Best advice anyone can give you is to ask around and find out who are the best boot fitters in your locale and plan on spending a couple of hours getting properly fitted. Good luck!
post #19 of 23
Quote:
Originally Posted by gimmesnow View Post
Alexo,
You are not the first recreational skier to be confused by the experts. If you're a "Joe Average" skier like me, you don't need the services of "expert" boot fitters. Actually, sometimes it feels more like we are serving them, right? After skiing for years in uncomfortable boots purchased in high-end ski boutiques, I decided it was time to back-track down the ski industry food chain. I found myself in my local mass-market sports retailer (Sport Chek). I asked the skinny teenager running the ski department to bring me a bunch of boots and then please just leave me alone. So right away the pressure was off. He's not trying to make a sale and I wasn't feeling rushed to make a decision. I took as much time as I needed trying on boots, walking around etc. I eventually settled on the Nordica W-8. Best, most comfortable boot I have ever had.

Also very important are quality ski socks and a good footbed. The Sole heat-moldable footbed works best for me. It locates the heel and prevents toe-mash in the front.
LOL! if the shoe fits...
you can have my Flexons when you pry them from my cold, dead fingers...
post #20 of 23
A few points:

Just becuase a guy works in a ski shop does not mean he is a bootfitter. To give you analogy, owning a set of wrenches does not make you a mechanic.

If in doubt go the smaller size, it is easy to make a boot bigger, hard to make it smaller....a good trick is, if you sorta like the boot, and wonder what it will feel like at after 2 days of skiing, try on the next larger size...that is what the boots will be like...for low end boots with big smooshy liners...possibly even try two sizes up, to see how much bigger that boot will be.
post #21 of 23
Quote:
Originally Posted by alexo View Post
From what I understand, there should be 1-2cm free space in the shell. I felt there was less than 1.
We are not asking what you felt, but what was the shell fit ACTUALLY like.
post #22 of 23
Quote:
Originally Posted by Whiteroom View Post
Cirque, I'm gonna disagree and say the second shop was closer to the mark. The OP skis 5 times a year and has been skiing 3 years.
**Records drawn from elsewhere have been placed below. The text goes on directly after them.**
Lemma mkdirp_diverge p : ∀ n n' q,
  FS.mkdirp n p = Some n' → diverge p q → FS.lookup n' q = FS.lookup n q.
Proof.
  induction p as [|x p IH]; intros n n' q Hmk Hd; [inversion Hd|].
  apply mkdirp_Some_inv in Hmk as (m & c' & -> & Hc & ->).
  inversion Hd as [x' y p' q' Hne|x' p' q' Hd']; subst; cbn [FS.lookup].
  - by rewrite lookup_insert_ne.
  - rewrite lookup_insert_eq. cbn [mbind option_bind].
    rewrite (IH _ _ _ Hc Hd').
    destruct (m !! x) as [c|]; cbn [default mbind option_bind]; [done|].
    destruct q' as [|y q']; [inversion Hd'|]. cbn [FS.lookup]. by rewrite lookup_empty.
Qed.

Lemma lookup_through_file n pre d r :
  FS.lookup n pre = Some (File d) → r ≠ [] → FS.lookup n (pre ++ r) = None.
Proof. intros H Hr. rewrite lookup_app, H. by destruct r. Qed.

Lemma mkdirp_through_file pre : ∀ n d r,
  FS.lookup n pre = Some (File d) → FS.mkdirp n (pre ++ r) = None.
Proof.
  induction pre as [|x pre IH]; intros n d r H.
  - cbn in H. injection H as ->. by destruct r.
  - destruct n as [d'|m]; [done|]. cbn [FS.lookup] in H.
    destruct (m !! x) as [c|] eqn:Ex; [|done]. cbn [mbind option_bind] in H.
    cbn [app FS.mkdirp]. rewrite Ex. cbn [default].
    by rewrite (IH _ _ _ H).
Qed.

Lemma lookup_prefix_is_Some n p r : is_Some (FS.lookup n (p ++ r)) → is_Some (FS.lookup n p).
Proof. rewrite lookup_app. destruct (FS.lookup n p); [by eexists|]. by intros [? ?]. Qed.

(** ** The project directory *)

Lemma createProjectDirectory_blocked projectPath w :
  FS.exists_ (fs w) projectPath = false →
  FS.mkdirp (fs w) projectPath = None →
  createProjectDirectory projectPath w = Thrown (FsError "mkdir" projectPath) w.
Proof.
  intros H Hm. unfold createProjectDirectory, mkdirSync, liftFs. run. by rewrite H, Hm.
Qed.

Lemma createProjectDirectory_Done_inv projectPath w w' :
  createProjectDirectory projectPath w = Done tt w' →
  FS.exists_ (fs w) projectPath = false
  ∧ FS.mkdirp (fs w) projectPath = Some (fs w')
  ∧ stdin w' = stdin w
  ∧ trace w' = trace w ++ [LogSuccess ("Created project directory: "
                                         +:+ path_to_string projectPath)].
Proof.
  intros H. destruct (FS.exists_ (fs w) projectPath) eqn:Hex.
  - by rewrite createProjectDirectory_exists in H.
  - destruct (FS.mkdirp (fs w) projectPath) as [n'|] eqn:Hmk.
    + rewrite (createProjectDirectory_fresh _ _ n') in H by done. by inversion H.
    + by rewrite createProjectDirectory_blocked in H.
Qed.

(** X1: when [createProjectDirectory] returns, the project path is an empty
    directory, every path on the way to it is a directory, and every other
    path of the file system is as it was before. *)
Theorem createProjectDirectory_adds_one_directory projectPath w w' :
  createProjectDirectory projectPath w = Done tt w' →
  FS.lookup (fs w') projectPath = Some (Dir ∅)
  ∧ (∀ q r, projectPath = q ++ r → dirAt (fs w') q)
  ∧ (∀ q, (∀ r, projectPath ≠ q ++ r) → FS.lookup (fs w') q = FS.lookup (fs w) q).
Proof.
  intros H. apply createProjectDirectory_Done_inv in H as (Hex & Hmk & _ & _).
  apply exists_false in Hex.
  assert (Hnew : FS.lookup (fs w') projectPath = Some (Dir ∅)) by by eapply mkdirp_fresh.
  split_and!; [done| |].
  - intros q r ->. apply mkdirp_dirAt in Hmk as [m Hm].
    rewrite lookup_app in Hm. destruct (FS.lookup (fs w') q) as [[d|mq]|] eqn:Hq; [|by eexists|done].
    by destruct r.
  - intros q Hq.
    destruct (path_cases projectPath q) as [->|[(r & Hr & ->)|[(r & Hr & ->)|Hd]]].
    + by destruct (Hq []); rewrite app_nil_r.
    + rewrite !lookup_app, Hnew, Hex. destruct r as [|x r]; [done|].
      cbn [mbind option_bind FS.lookup]. by rewrite lookup_empty.
    + by destruct (Hq r).
    + by eapply mkdirp_diverge.
Qed.

(** X2: a file on the way to the project path stops the run at the
    creation of the directory: [mkdirSync] throws, the process exits with
    code 1, and the file system is unchanged. *)
Theorem file_on_the_way_to_project fuel w a1 a2 a3 a4 a5 rest pre r d :
  stdin w = a1 :: a2 :: a3 :: a4 :: a5 :: rest →
  JS.trim a1 ≠ EmptyString →
  projectPathOf (JS.trim a1) = pre ++ r →
  r ≠ [] →
  FS.lookup (fs w) pre = Some (File d) →
  createNewApp_try fuel w
  = Thrown (FsError "mkdir" (projectPathOf (JS.trim a1)))
      {| fs := fs w; stdin := rest; trace := trace w ++ answersTrace |}
  ∧ ∃ w', main fuel w = Exited 1 w' ∧ fs w' = fs w ∧ stdin w' = rest.
Proof.
  intros Hin Hname Hpath Hr Hfile.
  assert (Htry : createNewApp_try fuel w
                 = Thrown (FsError "mkdir" (projectPathOf (JS.trim a1)))
                     {| fs := fs w; stdin := rest; trace := trace w ++ answersTrace |}).
  { rewrite createNewApp_try_steps.
    erewrite bind_Done; [|by apply collect_run].
    apply bind_Thrown. unfold materialize. apply bind_Thrown. cbn [cfg_name].
    apply createProjectDirectory_blocked; cbn [fs]; rewrite Hpath.
    - apply exists_false. by eapply lookup_through_file.
    - by eapply mkdirp_through_file. }
  split; [done|].
  eexists. split; [by apply main_Thrown|]. done.
Qed.

(** ** The copy of the template *)

Lemma copyDirectory_not_a_directory fuel src dest w :
  (∀ m, FS.lookup (fs w) src ≠ Some (Dir m)) →
  copyDirectory (S fuel) src dest w = Thrown (FsError "scandir" src) w.
Proof.
  intros H. cbn [copyDirectory]. apply bind_Thrown. unfold readdirSync, FS.readdir.
  destruct (FS.lookup (fs w) src) as [[d|m]|]; [done| |done]. by destruct (H m).
Qed.

(** X3: if the template path exists but is a file, the copy step throws
    when it lists it: the process exits with code 1, and the empty project
    directory that the run has made stays behind. *)
Theorem template_that_is_a_file fuel w a1 a2 a3 a4 a5 rest n1 d :
  stdin w = a1 :: a2 :: a3 :: a4 :: a5 :: rest →
  JS.trim a1 ≠ EmptyString →
  let projectPath := projectPathOf (JS.trim a1) in
  let templatePath := templatePathOf (projectTypeOf a3) in
  FS.exists_ (fs w) projectPath = false →
  FS.mkdirp (fs w) projectPath = Some n1 →
  FS.lookup n1 templatePath = Some (File d) →
  createNewApp_try (S fuel) w
  = Thrown (FsError "scandir" templatePath)
      {| fs := n1; stdin := rest;
         trace := trace w ++ answersTrace
                    ++ [LogSuccess ("Created project directory: "
                                      +:+ path_to_string projectPath)] |}
  ∧ FS.lookup n1 projectPath = Some (Dir ∅)
  ∧ ∃ w', main (S fuel) w = Exited 1 w' ∧ fs w' = n1.
Proof.
  intros Hin Hname projectPath templatePath Hfree Hmk Htpl.
  assert (Htry : createNewApp_try (S fuel) w
                 = Thrown (FsError "scandir" templatePath)
                     {| fs := n1; stdin := rest;
                        trace := trace w ++ answersTrace
                          ++ [LogSuccess ("Created project directory: "
                                            +:+ path_to_string projectPath)] |}).
  { rewrite createNewApp_try_steps.
    erewrite bind_Done; [|by apply collect_run].
    apply bind_Thrown. unfold materialize. cbn [cfg_name cfg_type].
    fold projectPath templatePath.
    erewrite bind_Done; [|by apply createProjectDirectory_fresh].
    apply bind_Thrown.
    rewrite copyTemplateFiles_present;
      [|cbn [fs]; apply exists_true; exists (File d); exact Htpl].
    apply bind_Thrown. cbn [fs stdin trace]. rewrite <- app_assoc.
    apply copyDirectory_not_a_directory. cbn [fs]. intros m Hm.
    change (FS.lookup n1 templatePath = Some (Dir m)) in Hm. congruence. }
  split_and!; [done| |].
  - eapply mkdirp_fresh; [|done]. by apply exists_false.
  - eexists. split; [by apply main_Thrown|]. done.
Qed.

Section CopyRespects.

Context (R : relation world) `{!PreOrder R}.

(** A relation between worlds that does not look at the files is kept by
    the copy. *)
Lemma respects_copyDirectory_console fuel : ∀ src dest,
  (∀ w n, R w {| fs := n; stdin := stdin w; trace := trace w |}) →
  respects R (copyDirectory fuel src dest).
Proof.
  induction fuel as [|fuel IH]; intros src dest HR; [by intros w w' [=]|].
  cbn [copyDirectory]. unfold mkdirSync, copyFileSync.
  respect ltac:(intros; apply HR). by apply IH.
Qed.

End CopyRespects.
Boots pack out and start to fit after 5 to 10 days on the hill, it will take him/her 2 seasons to get boots that start to fit. This person will just stop skiing if a race fit boot is forced on him/her. It will take forever for this person to really pack out a liner, a comfort fit will be fine.

For customers like Dookey I play a little game I call 'The Three Bears', I bring out a few different boots that I KNOW won't fit, then after the desire to 'try stuff on until I find the right one' subsides I bring out the correct boot. The one I would bring out first if I felt the customer could be trusted...they can't. Sometimes you've got to fool them to help them.
I will aways defer to those of you who work first hand with the public every day. Lets face it, infrequent skiers remain an enigma to me. Are you ready to put the Boot specialist tiltle under your name yet? You've been in for 3 months.

Whiteroom aka Mr. Incognito.
post #23 of 23
my feet are of average width C and between 8.5 and 9 US

In a solomon boot I fit in a 26.5 or 26. Anything smaller hurts and causes blisters. Anything bigger is sloppy and causes blisters.

The Chart says 26.5 = 8.5 street shoe.

There is some minor deviation from boot to boot But COME ON!!

I think trying to stuff an 8.5 foot into a 7.5 boot is STUPID

If they let me take the 26.5 liner and put it in a 25.5 shell that would be of BUT WHY

BTW My boots work just fine, they don't pack out too fast. I leave then on and buckled all dam day. I am comfortable, I feel so sorry for those who are constantly unbuckling there boots after ever run, they must be miserable.